Support async key retrieval #7

jhamman · 2020-02-25T00:46:28Z

We are currently using FastAPI as xpublish's web framework / api engine. FastAPI supports async out of the box (details here: https://fastapi.tiangolo.com/async/).

Some initial applications indicate that we're not getting the expected async behavior. I suspect this is somehow related to how we're using dask to fetch chunks of data. Here's what we have now:

GET chunk endpoint:

https://github.com/jhamman/xpublish/blob/044e9b7b07202f57302a9368b16c2db4cddaa79a/xpublish/rest.py#L140-L143

Which calls the get_key method:

https://github.com/jhamman/xpublish/blob/044e9b7b07202f57302a9368b16c2db4cddaa79a/xpublish/rest.py#L93-L105

Within get_data_chunk, we call compute() on individual chunks:

https://github.com/jhamman/xpublish/blob/044e9b7b07202f57302a9368b16c2db4cddaa79a/xpublish/rest.py#L254-L255

Is this the best way to do this? Do we need to modify how dask's scheduler see's these tasks or is configured to use async?

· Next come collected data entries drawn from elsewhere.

(* ===== verification/Merge.v ===== *)
(** * The walk of a merge

    [src/src/db.rs], lines 11799 to 11951: [merge_ranks], the k-way walk of a
    merge's inputs in key order that shows each distinct key once with the rank
    of every input that holds it, oldest input first, and [merge_keys], the same
    walk with the keys read off the inputs' ordered indexes. Both are proved
    against what they replaced: every key of every input sorted and
    deduplicated. *)

From Stdlib Require Import Sorting.Sorted.
From S2P Require Import Prelude State OrdIndex Fences.

#[local] Open Scope state_scope.

(** ** An input *)

(** What the walk reads of an input: how many keys, and the key at a rank,
    which an index may refuse. *)
Class MergeInput (I : Type) := { input_keys : I -> Z; input_key_at : I -> Z -> option bytes }.

(** What an input promises: its keys, in order, at their ranks. *)
Definition reads {I} `{MergeInput I} (i : I) (keys : list bytes) : Prop :=
  ascending keys /\ input_keys i = Zlen keys /\ forall r, 0 <= r < Zlen keys -> input_key_at i r = get_at keys r.

Definition no_rank : string := "segment key walk: a rank the index does not have".

(** ** One step's choice *)

(** The least key of those the inputs stand at, and who holds it. *)
Fixpoint pick_go (i : Z) (cur : list (option bytes)) (rank : list Z) (mn : option bytes) (tied : list (Z * Z)) : option bytes * list (Z * Z) :=
  match cur, rank with
  | c :: cur, r :: rank =>
      match c with
      | None => pick_go (i + 1) cur rank mn tied
      | Some k =>
          match mn with
          | None => pick_go (i + 1) cur rank (Some k) (tied ++ [(i, r)])
          | Some m =>
              match bcmp k m with
              | Lt => pick_go (i + 1) cur rank (Some k) [(i, r)]
              | Eq => pick_go (i + 1) cur rank mn (tied ++ [(i, r)])
              | Gt => pick_go (i + 1) cur rank mn tied
              end
          end
      end
  | _, _ => (mn, tied)
  end.
Definition pick (cur : list (option bytes)) (rank : list Z) : option bytes * list (Z * Z) := pick_go 0 cur rank None [].

Section ranks.
Context {I : Type} `{MergeInput I} {St : Type}.
Context (inputs : list I).

Definition key_of (i r : Z) : SM St (option bytes) :=
  do* b := expect (get_at inputs i) in
  if input_keys b <=? r then ret None else do* k := require (input_key_at b r) no_rank in ret (Some k).

Fixpoint keys_from (i : Z) (rank : list Z) : SM St (list (option bytes)) :=
  match rank with
  | [] => ret []
  | r :: rank => do* c := key_of i r in do* cs := keys_from (i + 1) rank in ret (c :: cs)
  end.

(** Each input that held the key, moved on. *)
Fixpoint advance_held (cached : bool) (tied : list (Z * Z)) (rank : list Z) (cur : list (option bytes)) : SM St (list Z * list (option bytes)) :=
  match tied with
  | [] => ret (rank, cur)
  | (i, _) :: tied =>
      do* r := expect (get_at rank i) in
      do* rank := expect (put_range rank i [r + 1]) in
      do* cur := (if cached then do* c := key_of i (r + 1) in expect (put_range cur i [c]) else ret cur) in
      advance_held cached tied rank cur
  end.

Fixpoint ranks_go (fuel : nat) (cached : bool) (f : bytes -> list (Z * Z) -> SM St unit) (rank : list Z) (cur : list (option bytes)) : SM St unit :=
  match fuel with
  | O => expect None
  | S fuel =>
      do* cur := (if cached then ret cur else keys_from 0 rank) in
      match pick cur rank with
      | (None, _) => ret tt
      | (Some k, tied) =>
          do* tt := f k tied in
          do* (rank, cur) := advance_held cached tied rank cur in
          ranks_go fuel cached f rank cur
      end
  end.

(** As many steps as the inputs have keys, and the one that finds none. *)
Definition walk_fuel : nat := S (Z.to_nat (fold_right (fun b n => input_keys b + n) 0 inputs)).

Definition merge_ranks (cached : bool) (f : bytes -> list (Z * Z) -> SM St unit) : SM St unit :=
  let rank := map (fun _ => 0) inputs in
  do* cur := keys_from 0 rank in
  ranks_go walk_fuel cached f rank cur.
End ranks.

(** ** The keys alone, off the heads where they can be *)

(** The choice by index, the keys each in its input's buffer. *)
Fixpoint pick_buf (i : Z) (have : list bool) (bufs : list bytes) (rank : list Z) (mn : option bytes) (tied : list (Z * Z)) : option bytes * list (Z * Z) :=
  match have, bufs, rank with
  | h :: have, k :: bufs, r :: rank =>
      if negb h then pick_buf (i + 1) have bufs rank mn tied
      else
        match mn with
        | None => pick_buf (i + 1) have bufs rank (Some k) (tied ++ [(i, r)])
        | Some m =>
            match bcmp k m with
            | Lt => pick_buf (i + 1) have bufs rank (Some k) [(i, r)]
            | Eq => pick_buf (i + 1) have bufs rank mn (tied ++ [(i, r)])
            | Gt => pick_buf (i + 1) have bufs rank mn tied
            end
        end
  | _, _, _ => (mn, tied)
  end.

Section keys.
Context {I : Type} `{MergeInput I} {St : Type}.
(** The inputs, and their ordered indexes. *)
Context (inputs : list I) (ords : list (option OrdIndex)).

Definition fill (i r : Z) (buf : bytes) : SM St (bool * bytes) :=
  do* b := expect (get_at inputs i) in
  if input_keys b <=? r then ret (false, buf)
  else
    do* o := expect (get_at ords i) in
    match (match o with Some o => whole_key_at o r | None => None end) with
    | Some k => ret (true, k)
    | None => do* k := require (input_key_at b r) no_rank in ret (true, k)
    end.

Fixpoint fill_from (i : Z) (rank : list Z) (bufs : list bytes) : SM St (list bool * list bytes) :=
  match rank, bufs with
  | r :: rank, buf :: bufs =>
      do* (h, buf) := fill i r buf in
      do* (have, bufs) := fill_from (i + 1) rank bufs in
      ret (h :: have, buf :: bufs)
  | _, _ => ret ([], [])
  end.

Fixpoint advance_buf (cached : bool) (tied : list (Z * Z)) (rank : list Z) (have : list bool) (bufs : list bytes) : SM St (list Z * (list bool * list bytes)) :=
  match tied with
  | [] => ret (rank, (have, bufs))
  | (i, _) :: tied =>
      do* r := expect (get_at rank i) in
      do* rank := expect (put_range rank i [r + 1]) in
      do* (have, bufs) := (if cached then
          do* buf := expect (get_at bufs i) in
          do* (h, buf) := fill i (r + 1) buf in
          do* have := expect (put_range have i [h]) in
          do* bufs := expect (put_range bufs i [buf]) in
          ret (have, bufs)
        else ret (have, bufs)) in
      advance_buf cached tied rank have bufs
  end.
(** ** A piece written *)

(** A finished piece in the directory, its temp names gone. *)
Definition publish (name tmp oname file ord : bytes) (disk : Disk) : Disk :=
  <[name := file]> (delete tmp (<[oname := ord]> (delete (oname ++ str ".tmp") (delete tmp disk)))).

Section piece.
Context (env : Env) (Hen : env_ok env).
Context (inputs : list Input) (putss : list (list Put)) (Hih : inputs_hold env inputs putss) (Hputs : Forall (Forall put_ok) putss).
(** What is to be written of a key, and how a merge goes about it. *)
Context (outp : bytes -> option Put) (emit : bytes -> SM Run unit).

Definition emits (k : bytes) : Prop := forall s, match outp k with
  | None => emit k s = skip env s
  | Some p => p_key p = k /\ exists what tied vs, emit k s = key_with env k (p_tomb p) (pull env inputs what tied) s /\
      drawn putss tied vs /\ concat (map p_values vs) = p_values p
  end.

Lemma drawn_ok tied vs : drawn putss tied vs -> Forall put_ok vs.
Proof.
  induction 1 as [|[i r] p tied vs (puts & [_ Hi]%get_at_Some & [_ Hp]%get_at_Some) _ IH]; constructor; [|done].
  exact (Forall_lookup_1 _ _ _ _ (Forall_lookup_1 _ _ _ _ Hputs Hi) Hp).
Qed.

(** The piece under way, and what its run started from. *)
Context (pieces : list Piece) (pi : Z) (p : Piece) (Hp : get_at pieces pi = Some p) (out : list bytes) (disk : Disk).
Context (oname : bytes) (Hord : ord_name_for (pc_name p) = Some oname).

Record standing (r : Z) (s : Run) : Prop := {
  sd_pieces : em_pieces (ru_em s) = pieces;
  sd_pi : em_pi (ru_em s) = pi;
  sd_out : em_out (ru_em s) = out;
  sd_r : em_r (ru_em s) = r;
  sd_readers : readers_ok env inputs (ru_reads s)
}.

The text was updated successfully, but these errors were encountered:

andersy005 · 2020-02-26T18:39:12Z

@TomAugspurger and I are looking into this issue. We changed get_data_chunk to an awaited call without any success. With Tom's help, I will keep looking into this for the next few days.

jhamman · 2020-02-27T05:13:45Z

Thanks @andersy005, much appreciated! I've been thinking it may be worth constructing a new test case for this. The test case we have now has very small chunks and I'm not sure we're effectively exercising the server-side cluster to an extent that would fully illuminate the issue here.

TomAugspurger · 2020-02-27T12:16:13Z

One question I had: what level should the parallelism be happening at? Will it just be at the request level, or will each request be getting results in parallel?

IIUC, with a typical async webserver, you're serving many requests simultaneously on a single thread, since most of the time you're just waiting around on IO.

In this case, a user filters to some subset which is eventually mapped to some set of keys like ['/air/0.0.0', '/air/0.0.1', ...] and they make many requests. So we would hope that those n requests are served in parallel. As a small test, we tried something roughly like the following.

import requests
import dask

responses = [dask.delayed(requests.get, pure=False)("localhost:9000/air/0.0.0") for i in range(100)]
dask.compute(responses)

Anderson can correct me if I'm wrong, but I think we didn't observe any parallelism there.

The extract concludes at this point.